▶ **Collected data entries**
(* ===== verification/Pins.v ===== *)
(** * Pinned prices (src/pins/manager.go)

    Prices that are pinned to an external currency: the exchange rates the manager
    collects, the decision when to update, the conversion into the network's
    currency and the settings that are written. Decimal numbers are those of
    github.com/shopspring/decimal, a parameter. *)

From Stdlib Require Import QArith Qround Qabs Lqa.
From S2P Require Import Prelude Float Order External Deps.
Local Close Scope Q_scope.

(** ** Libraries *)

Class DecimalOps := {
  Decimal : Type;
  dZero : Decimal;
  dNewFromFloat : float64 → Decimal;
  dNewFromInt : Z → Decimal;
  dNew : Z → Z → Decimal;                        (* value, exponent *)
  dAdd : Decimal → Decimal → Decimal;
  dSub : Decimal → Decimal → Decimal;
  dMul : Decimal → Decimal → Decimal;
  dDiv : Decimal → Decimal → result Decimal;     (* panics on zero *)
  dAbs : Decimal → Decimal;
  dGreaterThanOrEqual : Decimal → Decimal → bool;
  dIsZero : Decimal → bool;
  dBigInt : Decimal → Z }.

--

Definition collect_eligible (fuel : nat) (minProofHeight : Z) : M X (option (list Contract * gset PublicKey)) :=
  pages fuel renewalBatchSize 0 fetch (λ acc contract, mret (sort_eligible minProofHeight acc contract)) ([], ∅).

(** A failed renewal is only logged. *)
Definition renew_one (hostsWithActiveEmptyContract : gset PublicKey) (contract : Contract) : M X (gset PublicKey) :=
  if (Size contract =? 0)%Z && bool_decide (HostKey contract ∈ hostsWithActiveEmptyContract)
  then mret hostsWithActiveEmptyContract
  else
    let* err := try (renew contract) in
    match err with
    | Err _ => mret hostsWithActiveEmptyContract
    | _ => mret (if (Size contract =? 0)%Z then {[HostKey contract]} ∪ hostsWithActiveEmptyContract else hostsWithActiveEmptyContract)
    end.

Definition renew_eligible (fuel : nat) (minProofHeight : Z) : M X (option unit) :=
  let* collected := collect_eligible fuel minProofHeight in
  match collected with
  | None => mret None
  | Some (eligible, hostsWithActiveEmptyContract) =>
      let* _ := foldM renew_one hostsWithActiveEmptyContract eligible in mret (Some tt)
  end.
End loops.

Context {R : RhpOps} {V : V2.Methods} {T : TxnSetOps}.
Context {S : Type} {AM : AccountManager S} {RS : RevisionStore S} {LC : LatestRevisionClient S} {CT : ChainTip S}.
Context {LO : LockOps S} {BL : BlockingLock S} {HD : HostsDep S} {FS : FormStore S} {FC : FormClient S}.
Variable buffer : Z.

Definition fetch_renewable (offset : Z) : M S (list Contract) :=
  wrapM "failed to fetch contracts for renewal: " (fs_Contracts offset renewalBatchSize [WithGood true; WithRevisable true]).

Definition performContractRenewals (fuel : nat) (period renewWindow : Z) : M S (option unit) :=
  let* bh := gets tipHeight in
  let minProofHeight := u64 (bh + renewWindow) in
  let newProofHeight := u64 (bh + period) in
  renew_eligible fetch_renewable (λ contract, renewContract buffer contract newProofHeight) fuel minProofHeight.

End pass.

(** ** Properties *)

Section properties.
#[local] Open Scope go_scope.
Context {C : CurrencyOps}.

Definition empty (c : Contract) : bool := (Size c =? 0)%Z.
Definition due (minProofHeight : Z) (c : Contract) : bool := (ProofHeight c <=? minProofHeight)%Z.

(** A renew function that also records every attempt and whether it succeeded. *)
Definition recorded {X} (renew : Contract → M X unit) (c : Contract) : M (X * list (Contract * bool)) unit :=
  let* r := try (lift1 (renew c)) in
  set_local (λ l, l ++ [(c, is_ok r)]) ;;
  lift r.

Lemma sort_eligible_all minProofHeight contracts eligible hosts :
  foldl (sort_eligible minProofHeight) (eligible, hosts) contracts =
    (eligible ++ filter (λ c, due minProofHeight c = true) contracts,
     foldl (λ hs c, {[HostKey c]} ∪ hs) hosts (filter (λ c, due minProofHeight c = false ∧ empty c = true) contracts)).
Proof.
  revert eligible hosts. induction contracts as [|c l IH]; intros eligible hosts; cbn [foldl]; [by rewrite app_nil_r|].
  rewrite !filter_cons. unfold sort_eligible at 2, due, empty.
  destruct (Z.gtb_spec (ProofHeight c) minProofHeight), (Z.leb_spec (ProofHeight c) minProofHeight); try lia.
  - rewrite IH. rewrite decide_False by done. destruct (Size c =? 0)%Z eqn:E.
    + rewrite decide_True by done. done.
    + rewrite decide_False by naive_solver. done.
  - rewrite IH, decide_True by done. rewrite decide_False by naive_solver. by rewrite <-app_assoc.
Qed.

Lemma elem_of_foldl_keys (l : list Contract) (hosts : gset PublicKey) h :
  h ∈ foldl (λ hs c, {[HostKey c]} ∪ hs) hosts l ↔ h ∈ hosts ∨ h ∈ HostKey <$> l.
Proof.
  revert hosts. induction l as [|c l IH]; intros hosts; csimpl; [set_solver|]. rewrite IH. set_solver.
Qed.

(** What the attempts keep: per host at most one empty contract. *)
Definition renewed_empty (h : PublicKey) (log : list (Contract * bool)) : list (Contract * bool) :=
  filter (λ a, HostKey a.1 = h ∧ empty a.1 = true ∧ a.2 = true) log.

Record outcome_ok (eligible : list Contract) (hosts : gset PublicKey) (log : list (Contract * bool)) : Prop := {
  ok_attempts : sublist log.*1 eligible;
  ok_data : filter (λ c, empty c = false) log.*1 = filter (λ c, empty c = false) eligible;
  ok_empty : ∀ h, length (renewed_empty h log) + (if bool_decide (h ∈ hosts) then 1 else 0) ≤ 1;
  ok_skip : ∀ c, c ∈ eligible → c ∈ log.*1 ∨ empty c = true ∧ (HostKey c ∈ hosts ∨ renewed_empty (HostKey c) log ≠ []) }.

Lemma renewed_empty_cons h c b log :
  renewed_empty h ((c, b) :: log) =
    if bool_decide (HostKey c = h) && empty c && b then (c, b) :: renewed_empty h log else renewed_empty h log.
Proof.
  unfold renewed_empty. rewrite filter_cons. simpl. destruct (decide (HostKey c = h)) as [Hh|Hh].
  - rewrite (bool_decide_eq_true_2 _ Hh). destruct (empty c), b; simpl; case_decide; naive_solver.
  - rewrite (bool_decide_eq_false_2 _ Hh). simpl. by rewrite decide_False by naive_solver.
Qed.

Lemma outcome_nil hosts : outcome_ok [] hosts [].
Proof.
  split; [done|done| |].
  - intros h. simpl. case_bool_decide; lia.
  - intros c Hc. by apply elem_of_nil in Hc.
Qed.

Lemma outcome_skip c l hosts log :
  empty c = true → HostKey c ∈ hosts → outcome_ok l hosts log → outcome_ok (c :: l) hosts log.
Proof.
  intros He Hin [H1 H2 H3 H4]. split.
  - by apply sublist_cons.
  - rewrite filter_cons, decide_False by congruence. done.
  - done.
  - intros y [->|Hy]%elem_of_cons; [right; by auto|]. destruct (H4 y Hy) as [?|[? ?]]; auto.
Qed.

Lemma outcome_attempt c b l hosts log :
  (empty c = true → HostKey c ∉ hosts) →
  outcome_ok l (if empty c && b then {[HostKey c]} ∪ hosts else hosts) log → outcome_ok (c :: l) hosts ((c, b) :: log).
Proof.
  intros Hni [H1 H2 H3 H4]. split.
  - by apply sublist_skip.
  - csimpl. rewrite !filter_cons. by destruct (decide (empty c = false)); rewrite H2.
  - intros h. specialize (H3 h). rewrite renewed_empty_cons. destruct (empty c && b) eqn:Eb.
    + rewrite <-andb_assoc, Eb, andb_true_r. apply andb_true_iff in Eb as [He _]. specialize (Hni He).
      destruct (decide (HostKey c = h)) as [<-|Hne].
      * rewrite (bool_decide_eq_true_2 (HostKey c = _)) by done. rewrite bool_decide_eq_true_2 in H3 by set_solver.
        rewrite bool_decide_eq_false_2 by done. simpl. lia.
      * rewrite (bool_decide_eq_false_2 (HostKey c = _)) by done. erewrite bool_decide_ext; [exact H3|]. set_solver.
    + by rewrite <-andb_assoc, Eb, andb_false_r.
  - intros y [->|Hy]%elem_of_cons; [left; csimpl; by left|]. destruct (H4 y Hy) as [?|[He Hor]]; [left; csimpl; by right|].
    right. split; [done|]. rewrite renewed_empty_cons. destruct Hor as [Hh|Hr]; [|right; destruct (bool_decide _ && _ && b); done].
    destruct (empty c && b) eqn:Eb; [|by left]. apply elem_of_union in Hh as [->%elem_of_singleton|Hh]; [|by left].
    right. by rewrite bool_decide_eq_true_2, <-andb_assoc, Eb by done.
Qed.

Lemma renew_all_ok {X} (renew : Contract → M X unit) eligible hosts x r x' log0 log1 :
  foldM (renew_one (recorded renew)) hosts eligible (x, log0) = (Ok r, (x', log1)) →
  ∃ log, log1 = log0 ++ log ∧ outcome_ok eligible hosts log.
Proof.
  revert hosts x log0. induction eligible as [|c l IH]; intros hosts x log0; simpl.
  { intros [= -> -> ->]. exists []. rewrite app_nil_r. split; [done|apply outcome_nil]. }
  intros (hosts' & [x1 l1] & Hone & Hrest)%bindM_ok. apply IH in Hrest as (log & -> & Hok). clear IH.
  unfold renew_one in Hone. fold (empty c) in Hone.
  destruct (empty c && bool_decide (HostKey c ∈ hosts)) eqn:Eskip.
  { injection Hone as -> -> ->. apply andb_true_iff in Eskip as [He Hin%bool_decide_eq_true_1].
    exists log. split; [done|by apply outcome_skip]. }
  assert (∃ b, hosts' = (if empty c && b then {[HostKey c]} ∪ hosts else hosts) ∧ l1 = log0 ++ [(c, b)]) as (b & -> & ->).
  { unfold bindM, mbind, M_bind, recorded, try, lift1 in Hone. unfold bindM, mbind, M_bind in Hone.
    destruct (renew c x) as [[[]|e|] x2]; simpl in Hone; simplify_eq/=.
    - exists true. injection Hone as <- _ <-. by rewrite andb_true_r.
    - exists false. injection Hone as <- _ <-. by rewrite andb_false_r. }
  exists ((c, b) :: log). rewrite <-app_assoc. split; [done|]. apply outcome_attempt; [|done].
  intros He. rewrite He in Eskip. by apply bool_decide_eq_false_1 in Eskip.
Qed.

▶ **What the exercise asks**
For the string "match", filter the data and copy out each line where it occurs.

▶ **Task response**
    match err with
  match collected with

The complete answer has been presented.